Delta Gymnastics Society is one of the four Delta groups asking the government to reconsider the payroll tax. (James Smith photo)

Delta Gymnastics Society is one of the four Delta groups asking the government to reconsider the payroll tax. (James Smith photo)

Delta non-profits ask government to rethink payroll tax

The four groups want organizations like theirs to be exempt from the Employer Health Tax

Four Delta non-profit organizations are calling on the provincial government to repeal its proposed payroll tax.

The Delta Hospital Foundation, the Delta Hospice Society, the Delta Gymnastics Society and the British Columbia Guide Dog Services sent a letter to finance minister Carole James asking the government to reconsider making the payroll tax a requirement for non-profits.

“We are not large corporations,” the letter reads. “We are community oriented groups united by our love for Delta and our desire to make our community a better place.”

“Rather than raising our taxes, government should be trying to make life easier for local non-profits. We are pleading with the government to exempt non-profit organizations from the Employer Heath Tax.”

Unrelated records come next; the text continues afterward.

(** * The session of a run *)

(** The runs that still have to put the session away. *)
Definition finalising (p : Phase) : bool := match p with Scanning | Disposing => true | _ => false end.
Definition quiet (st : RecordState) (e : Event) : Prop :=
  match e with Begin _ => disposing st = None /\ forall r p, runs st !! r = Some p -> finalising p = false | _ => True end.

(** Reached by events of which none starts a run while an earlier one is finalising. *)
Inductive calm : RecordState -> Prop :=
| calm_initial : calm initial
| calm_step st e st' : calm st -> quiet st e -> step st e = Some st' -> calm st'.

Lemma calm_reachable st : calm st -> reachable st.
Proof. induction 1; [constructor|by eapply reach_step]. Qed.

Definition sessionSafe (st : RecordState) : Prop :=
  (forall r p, runs st !! r = Some p -> executing p = true -> disposing st = None /\ forall r' p', runs st !! r' = Some p' -> finalising p' = false)
  /\ (forall r s, runs st !! r = Some (Running s) -> session st = Some s)
  /\ (forall s, session st = Some s -> s < created st /\ s ∉ disposed st /\ (disposing st = None -> subscription st = Some s))
  /\ (forall s, s ∈ disposed st -> s < created st)
  /\ (disposing st = Some Removing -> session st = None).

Lemma sessionSafe_phase st r p p' : onlyActive st -> sessionSafe st -> runs st !! r = Some p -> executing p = true ->
  executing p' = true -> (forall s, p' = Running s -> session st = Some s) -> sessionSafe (set_phase r p' st).
Proof.
  intros Ho (S1 & S2 & S3 & S4 & S5) Hr Hp Hp' Hrun. destruct (S1 _ _ Hr Hp) as [Hd Hf]. split_and!; cbn; [| |done..].
  - intros _ _ _ _. split; [done|]. intros r' q [[<- <-]|[? Hl]]%lookup_insert_Some; [by destruct p'|eauto].
  - intros r' s [[<- ->]|[? Hl]]%lookup_insert_Some; eauto.
Qed.

Lemma sessionSafe_promptOn st r p s : onlyActive st -> sessionSafe st -> runs st !! r = Some p -> executing p = true -> session st = Some s ->
  sessionSafe (promptOn r s st).
Proof.
  intros Ho Hs Hr Hp Hsess. unfold promptOn. destruct (aborting st); [by eapply sessionSafe_phase|].
  apply (sessionSafe_phase st r p (Running s)); try done. by intros s' [= <-].
Qed.

Lemma sessionSafe_idle st r p p' : sessionSafe st -> runs st !! r = Some p -> finalising p = true -> executing p' = false ->
  sessionSafe (set_phase r p' st) /\ forall r' q, runs st !! r' = Some q -> executing q = false.
Proof.
  intros (S1 & S2 & S3 & S4 & S5) Hr Hp Hp'.
  assert (forall r' q, runs st !! r' = Some q -> executing q = false) as Hno.
  { intros r' q Hq. destruct (executing q) eqn:Hx; [|done]. destruct (S1 _ _ Hq Hx) as [_ Hf]. rewrite (Hf _ _ Hr) in Hp. done. }
  split; [|done]. split_and!; cbn; [| |done..].
  - intros r' q [[<- <-]|[? Hl]]%lookup_insert_Some Hx; [congruence|]. rewrite (Hno _ _ Hl) in Hx. done.
  - intros r' s [[<- ->]|[? Hl]]%lookup_insert_Some; [done|eauto].
Qed.

Lemma sessionSafe_begin st r : sessionSafe st -> quiet st (Begin r) -> runs st !! r = None -> sessionSafe (begin r st).
Proof.
  intros (S1 & S2 & S3 & S4 & S5) [Q1 Q2] Hr. unfold begin. destruct (prompting st); split_and!; cbn; try done.
  1,3: intros _ _ _ _; split; [done|]; intros r' q [[<- <-]|[? Hl]]%lookup_insert_Some; [done|eauto].
  all: intros r' s [[<- ?]|[? Hl]]%lookup_insert_Some; [done|eauto].
Qed.

Lemma sessionSafe_step st e st' : onlyActive st -> sessionSafe st -> quiet st e -> step st e = Some st' -> sessionSafe st'.
Proof.
  intros Ho Hs Hq. pose proof Hs as (S1 & S2 & S3 & S4 & S5).
  destruct e as [r|r sig ok|r ok|r|r|r ok| | |]; cbn [step]; try (destruct (runs st !! r) as [[]|] eqn:E; try done).
  - intros [= <-]. by apply sessionSafe_begin.
  - destruct ok; intros [= <-]; [|by eapply sessionSafe_phase]. unfold prepared. destruct (session st) as [s|] eqn:Hss.
    + by apply (sessionSafe_promptOn st r Preparing).
    + by apply (sessionSafe_phase st r Preparing).
  - destruct ok; intros [= <-]; [|by eapply sessionSafe_phase]. destruct (S1 _ _ E eq_refl) as [Hd Hf]. unfold createSession.
    eapply sessionSafe_promptOn; [done| |done|done|done]. split_and!; cbn; [done| | | |by rewrite Hd].
    + intros r' s Hl. destruct Ho as (H1 & _). assert (r' = r) as -> by (pose proof (H1 _ _ Hl eq_refl); pose proof (H1 _ _ E eq_refl); congruence). congruence.
    + intros s [= <-]. split_and!; [lia| |done]. intros Hin%S4. lia.
    + intros s Hin%S4. lia.
  - intros [= <-]. by eapply sessionSafe_phase.
  - intros [= <-]. destruct Ho as (H1 & _). destruct (S1 _ _ E eq_refl) as [Hd _]. split_and!; cbn; [| |done..].
    + intros r' q [[<- <-]|[? Hl]]%lookup_insert_Some Hx; [done|]. pose proof (H1 _ _ Hl Hx). pose proof (H1 _ _ E eq_refl). congruence.
    + intros r' s [[<- ?]|[? Hl]]%lookup_insert_Some; [done|eauto].
  - destruct ok; intros [= <-]; [|by eapply sessionSafe_idle].
    destruct (sessionSafe_idle st r Scanning Disposing) as [HT Hno]; try done. pose proof HT as (T1 & T2 & T3 & T4 & T5).
    unfold disposeSession. destruct (disposing _); [exact HT|].
    split_and!; cbn; [|done| |done|done].
    + intros r' q [[<- <-]|[? Hl]]%lookup_insert_Some Hx; [done|]. rewrite (Hno _ _ Hl) in Hx. done.
    + intros s H. by destruct (T3 s H) as (? & ? & _).
  - destruct (disposing st) as [[]|] eqn:Hd; try done. intros [= <-]. split_and!; cbn; [| |done| |done].
    + intros r p Hl Hx. destruct (S1 _ _ Hl Hx). congruence.
    + intros r s Hl. destruct (S1 _ _ Hl eq_refl). congruence.
    + destruct (session st) as [s0|] eqn:Hss; [|done]. intros s [->|Hin]%elem_of_cons; [by apply S3|auto].
  - destruct (disposing st) as [[]|] eqn:Hd; try done. intros [= <-]. split_and!; cbn; [| | |done|done].
    + intros r p (p0 & <- & Hl)%lookup_fmap_Some Hx. destruct (S1 r p0 Hl); [by destruct p0|]. congruence.
    + intros r s (p0 & Hp0 & Hl)%lookup_fmap_Some. destruct p0; try done. injection Hp0 as <-. eauto.
    + intros s Hss. rewrite S5 in Hss by done. done.
  - by intros [= <-].
Qed.

(** A run never loses its session, as long as no run starts while an earlier one is still
    looking for files or putting its session away: the session the model runs on is the record's
    own, was never disposed and is listened to.  A session is disposed at most after all runs
    that used it. *)
Theorem session_kept_while_running (st : RecordState) (r s : nat) : calm st -> runs st !! r = Some (Running s) ->
  session st = Some s /\ s ∉ disposed st /\ subscription st = Some s /\ disposing st = None.
Proof.
  intros Hc Hr. assert (sessionSafe st) as (S1 & S2 & S3 & S4 & S5).
  { clear Hr. induction Hc as [|st e st' Hc IH Hq Hs]; [split_and!; cbn; try done; by intros s' ?%not_elem_of_nil|].
    eapply sessionSafe_step; [by apply onlyActive_reachable, calm_reachable|done..]. }
  destruct (S1 _ _ Hr eq_refl) as [Hd _]. pose proof (S2 _ _ Hr) as Hs. destruct (S3 _ Hs) as (_ & ? & Hsub). auto.
Qed.

(** The state after a list of events that can happen. *)
Definition after (l : list Event) : RecordState := default initial (steps initial l).
Definition overlapping : list Event :=
  [Begin 1; Prepared 1 "v1:read-only:none" true; Created 1 true; Answered 1; Recorded 1;
   Begin 2; Prepared 2 "v2:read-only:none" true; Scanned 1 true; Flushed].
Definition twoMore : list Event := [Begin 1; Prepared 1 "s" true; Begin 2; Created 1 true; Answered 1; Recorded 1; Begin 3].
Lemma demo_reparse s url : demoParseUrl s = Some url -> url_protocol url ∈ ["http:"; "https:"]%string ->
  exists url', demoParseUrl (encode (dropLast 47 (decode (url_href url)))) = Some url' /\ url_protocol url' = url_protocol url
    /\ url_hostname url' = url_hostname url /\ url_username url' = url_username url /\ url_password url' = url_password url.
Proof.
  unfold demoParseUrl at 1. destruct (String.eqb _ _); [|discriminate]. intros [= <-] _. exists demoUrl. split; [vm_compute; reflexivity|]. repeat split.
Qed.

Lemma demo_prints host addresses : demoLookup ["8.8.8.8"; "2606:4700::1"]%string host = Some addresses -> Forall (fun a => isIP a = 6 -> printed a = true) addresses.
Proof. unfold demoLookup. destruct (bool_decide _); [|discriminate]. intros [= <-]. repeat constructor; vm_compute; auto. Qed.

(* ===== verification/TaskCreation.v ===== *)
(** Creating an automation task once ([create] of services/automation-tasks.ts with the checks it
    makes, [authorizedConnectors] and [validateConnectorSelection] of connectors.ts).

    A creation waits once, for the employee's session: [createBegin] runs up to there,
    [createFinish] from there on, and in between the process may do anything else or stop.  The
    hash of a request, the answer [get] builds (which no step of a creation reads), the local
    connector file, the time zones and the Temporal parser are arguments. *)

From Stdlib Require Import Ascii.
From S2P Require Import Prelude Decimal Sql Projections Conversations Schedule.
From S2P Require Automation.
Local Open Scope Z_scope.

Notation automation_error := Automation.automation_error.
Notation AutomationError := Automation.AutomationError.

Record TaskOwner : Type := mkTaskOwner { to_tenantId : string; to_memberId : string }.
Definition fail {A} (code : string) : result automation_error A := Err (AutomationError 422 code).

(** ** The checks of a request *)

Definition CATEGORIES : list string := ["report"; "monitor"; "reminder"; "other"]%string.
Definition textOf (v : option jsval) (name : string) (max : Z) : result automation_error string :=
  match v with
  | Some (VStr s) => if isBlank s || (max <? slen s) then fail (name +:+ "_invalid") else Ok s
  | _ => fail (name +:+ "_invalid")
  end.
Definition categoryOf (v : option jsval) : result automation_error string :=
  match v ≫= wordOf with Some s => if bool_decide (s ∈ CATEGORIES) then Ok s else fail "category_invalid" | None => fail "category_invalid" end.

Definition inRange (a b : N) (c : ascii) : bool := ((a <=? N_of_ascii c) && (N_of_ascii c <=? b))%N.
(** [/^[a-z][a-z0-9_-]{0,63}$/] *)
Definition isConnectorId (s : string) : bool :=
  match chars s with
  | c :: l => inRange 97 122 c && (length l <=? 63)%nat
              && forallb (fun c => inRange 97 122 c || inRange 48 57 c || bool_decide (c = "_"%char) || bool_decide (c = "-"%char)) l
  | [] => false
  end.
Definition stringItems (l : list jsval) : list string := omap (fun v => match v with VStr s => Some s | _ => None end) l.
Definition connectorIds (v : option jsval) : result automation_error (list string) :=
  match (match v with None | Some VOther => VArr [] | Some v => v end) with
  | VArr l =>
      if (length l <=? 10)%nat && forallb (fun v => match v with VStr s => isConnectorId s | _ => false end) l
         && (length (Projections.distinct [] (stringItems l)) =? length l)%nat
      then Ok (order_by String.leb (stringItems l)) else fail "connector_unavailable"
  | _ => fail "connector_unavailable"
  end.
(** [/^[\x21-\x7e]{1,128}$/] *)
Definition isKey (s : string) : bool := (1 <=? slen s) && (slen s <=? 128) && forallb (inRange 33 126) (chars s).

RELATED: Business groups call for payroll tax to be cancelled

In February of this year, the B.C. government announced it would implement a payroll tax on larger businesses to regain some of the revenue lost when it phases out the Medical Services Plan.

This payroll tax, called the “employer health tax,” is scheduled to take effect in January 2019, and would apply to businesses with an annual payroll of more than $500,000. The amount of tax businesses pay would increase in proportion to their payroll.

According to James, the tax is similar to what other provinces have implemented, and will help pay for the $1.5 billion increase in health care spending over the next three years.

RELATED: Payroll tax replaces medical premiums

In a video with Delta South MLA Ian Paton, Delta Gymnastics Society executive director Ana Arciniega said the organization wouldn’t be able to pay the additional $25,419 in expected payroll taxes.

“We’re at the top threshold level that’s being proposed” for the tax, Arciniega explained in a video with Delta South MLA Ian Paton. The society employs about 33 part-time and 17 full-time staff, and spends about $1.4 million of its $1.5 million budget on payroll.

“We don’t know where to get that money,” she continued. “It would either have to be passed on to our families, which we absolutely don’t want to do, or maybe we would not be able to hire as many employees.”

In a press release issued by the B.C. Liberal Caucus on April 4, Paton expressed his support for the organizations’ request.

“My colleagues and I have raised numerous examples like this in the Legislature, but the NDP simply aren’t listening,” he said in the release. “I hope this letter will finally get through to them, so that these groups and the families they serve won’t suffer from this punishing tax.”